# Directions for this task
Your answer must consist of exactly the lines below, starting with the line with "<= segment_length env" and going on through the line with "(3, 4) (0, 0) 1", and nothing else.

━━━

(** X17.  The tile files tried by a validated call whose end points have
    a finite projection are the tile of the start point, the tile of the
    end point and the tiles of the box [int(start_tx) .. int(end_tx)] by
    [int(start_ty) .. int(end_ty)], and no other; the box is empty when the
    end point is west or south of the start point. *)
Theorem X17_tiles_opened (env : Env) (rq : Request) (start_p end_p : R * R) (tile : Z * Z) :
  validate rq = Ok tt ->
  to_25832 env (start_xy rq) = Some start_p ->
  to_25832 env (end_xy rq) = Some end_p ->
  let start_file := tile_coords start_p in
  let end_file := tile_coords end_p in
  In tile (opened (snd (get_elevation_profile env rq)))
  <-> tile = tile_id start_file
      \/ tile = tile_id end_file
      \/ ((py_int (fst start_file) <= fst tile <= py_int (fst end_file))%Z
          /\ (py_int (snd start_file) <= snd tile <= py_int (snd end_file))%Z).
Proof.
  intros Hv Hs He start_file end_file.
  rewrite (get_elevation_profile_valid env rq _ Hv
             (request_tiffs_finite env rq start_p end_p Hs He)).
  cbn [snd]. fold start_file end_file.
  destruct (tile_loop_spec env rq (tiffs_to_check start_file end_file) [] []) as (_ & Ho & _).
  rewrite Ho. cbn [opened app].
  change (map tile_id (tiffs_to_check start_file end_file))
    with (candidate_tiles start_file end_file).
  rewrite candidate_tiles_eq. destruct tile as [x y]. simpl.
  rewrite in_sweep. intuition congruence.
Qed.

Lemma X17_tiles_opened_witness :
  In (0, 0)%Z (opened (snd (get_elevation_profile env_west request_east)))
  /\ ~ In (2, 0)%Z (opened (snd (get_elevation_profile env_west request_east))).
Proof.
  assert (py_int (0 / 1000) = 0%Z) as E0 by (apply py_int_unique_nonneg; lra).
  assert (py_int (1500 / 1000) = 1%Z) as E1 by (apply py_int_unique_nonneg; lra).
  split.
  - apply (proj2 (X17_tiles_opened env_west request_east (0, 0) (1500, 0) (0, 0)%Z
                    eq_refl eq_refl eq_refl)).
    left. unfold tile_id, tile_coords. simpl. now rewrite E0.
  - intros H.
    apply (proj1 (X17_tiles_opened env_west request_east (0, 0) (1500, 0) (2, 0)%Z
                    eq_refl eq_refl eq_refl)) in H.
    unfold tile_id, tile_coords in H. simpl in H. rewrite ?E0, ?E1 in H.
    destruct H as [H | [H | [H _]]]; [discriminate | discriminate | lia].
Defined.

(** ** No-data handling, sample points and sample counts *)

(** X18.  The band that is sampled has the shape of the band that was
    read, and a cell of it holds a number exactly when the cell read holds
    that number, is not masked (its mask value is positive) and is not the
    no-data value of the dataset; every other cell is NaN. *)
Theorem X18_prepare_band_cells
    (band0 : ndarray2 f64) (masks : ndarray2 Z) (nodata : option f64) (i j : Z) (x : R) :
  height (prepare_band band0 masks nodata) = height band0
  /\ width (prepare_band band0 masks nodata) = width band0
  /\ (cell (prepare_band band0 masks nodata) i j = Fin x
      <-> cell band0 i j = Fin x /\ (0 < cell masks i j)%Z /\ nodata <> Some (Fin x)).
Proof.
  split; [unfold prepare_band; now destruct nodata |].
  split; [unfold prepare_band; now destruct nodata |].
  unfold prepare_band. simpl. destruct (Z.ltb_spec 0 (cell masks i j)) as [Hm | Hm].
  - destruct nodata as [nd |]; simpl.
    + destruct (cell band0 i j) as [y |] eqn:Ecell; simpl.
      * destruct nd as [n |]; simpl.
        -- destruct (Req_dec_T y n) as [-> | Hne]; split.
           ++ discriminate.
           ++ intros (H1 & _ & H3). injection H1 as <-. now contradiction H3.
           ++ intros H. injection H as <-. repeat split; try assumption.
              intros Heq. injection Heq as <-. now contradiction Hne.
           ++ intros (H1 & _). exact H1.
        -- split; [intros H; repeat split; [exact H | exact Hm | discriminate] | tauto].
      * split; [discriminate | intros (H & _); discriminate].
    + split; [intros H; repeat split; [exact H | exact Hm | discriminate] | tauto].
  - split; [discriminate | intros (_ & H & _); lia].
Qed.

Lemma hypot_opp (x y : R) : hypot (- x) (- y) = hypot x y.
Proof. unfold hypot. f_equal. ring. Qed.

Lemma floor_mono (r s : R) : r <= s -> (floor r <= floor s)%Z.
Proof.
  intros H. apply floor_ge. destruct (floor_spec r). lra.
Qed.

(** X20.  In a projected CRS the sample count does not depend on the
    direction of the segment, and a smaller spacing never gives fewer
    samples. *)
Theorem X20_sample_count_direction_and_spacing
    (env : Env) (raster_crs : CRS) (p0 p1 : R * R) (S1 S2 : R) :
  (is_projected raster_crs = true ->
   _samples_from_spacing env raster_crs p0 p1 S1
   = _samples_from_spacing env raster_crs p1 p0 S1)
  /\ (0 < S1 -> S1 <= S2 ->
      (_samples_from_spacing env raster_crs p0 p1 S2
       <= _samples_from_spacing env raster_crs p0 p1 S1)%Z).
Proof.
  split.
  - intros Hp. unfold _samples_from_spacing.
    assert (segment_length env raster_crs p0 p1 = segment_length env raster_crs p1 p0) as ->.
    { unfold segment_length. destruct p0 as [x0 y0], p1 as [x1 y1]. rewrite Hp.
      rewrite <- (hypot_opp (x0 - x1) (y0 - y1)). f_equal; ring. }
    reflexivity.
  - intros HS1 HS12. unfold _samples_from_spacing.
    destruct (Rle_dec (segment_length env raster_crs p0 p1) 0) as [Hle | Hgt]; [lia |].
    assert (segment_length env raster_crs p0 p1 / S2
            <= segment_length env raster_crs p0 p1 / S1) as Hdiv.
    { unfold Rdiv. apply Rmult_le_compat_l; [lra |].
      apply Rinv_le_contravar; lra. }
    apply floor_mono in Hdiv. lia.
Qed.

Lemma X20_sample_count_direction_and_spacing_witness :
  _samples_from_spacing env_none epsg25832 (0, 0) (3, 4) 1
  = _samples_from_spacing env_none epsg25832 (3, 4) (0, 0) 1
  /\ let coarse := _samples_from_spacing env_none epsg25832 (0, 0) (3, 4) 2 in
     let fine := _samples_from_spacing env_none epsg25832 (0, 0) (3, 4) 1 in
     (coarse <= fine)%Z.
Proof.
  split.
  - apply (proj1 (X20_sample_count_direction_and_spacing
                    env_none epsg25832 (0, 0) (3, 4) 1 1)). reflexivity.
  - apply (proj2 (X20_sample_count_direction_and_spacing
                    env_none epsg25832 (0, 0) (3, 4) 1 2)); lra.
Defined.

━━━

# Result
            <= segment_length env raster_crs p0 p1 / S1) as Hdiv.
    { unfold Rdiv. apply Rmult_le_compat_l; [lra |].
      apply Rinv_le_contravar; lra. }
    apply floor_mono in Hdiv. lia.
Qed.

Lemma X20_sample_count_direction_and_spacing_witness :
  _samples_from_spacing env_none epsg25832 (0, 0) (3, 4) 1
  = _samples_from_spacing env_none epsg25832 (3, 4) (0, 0) 1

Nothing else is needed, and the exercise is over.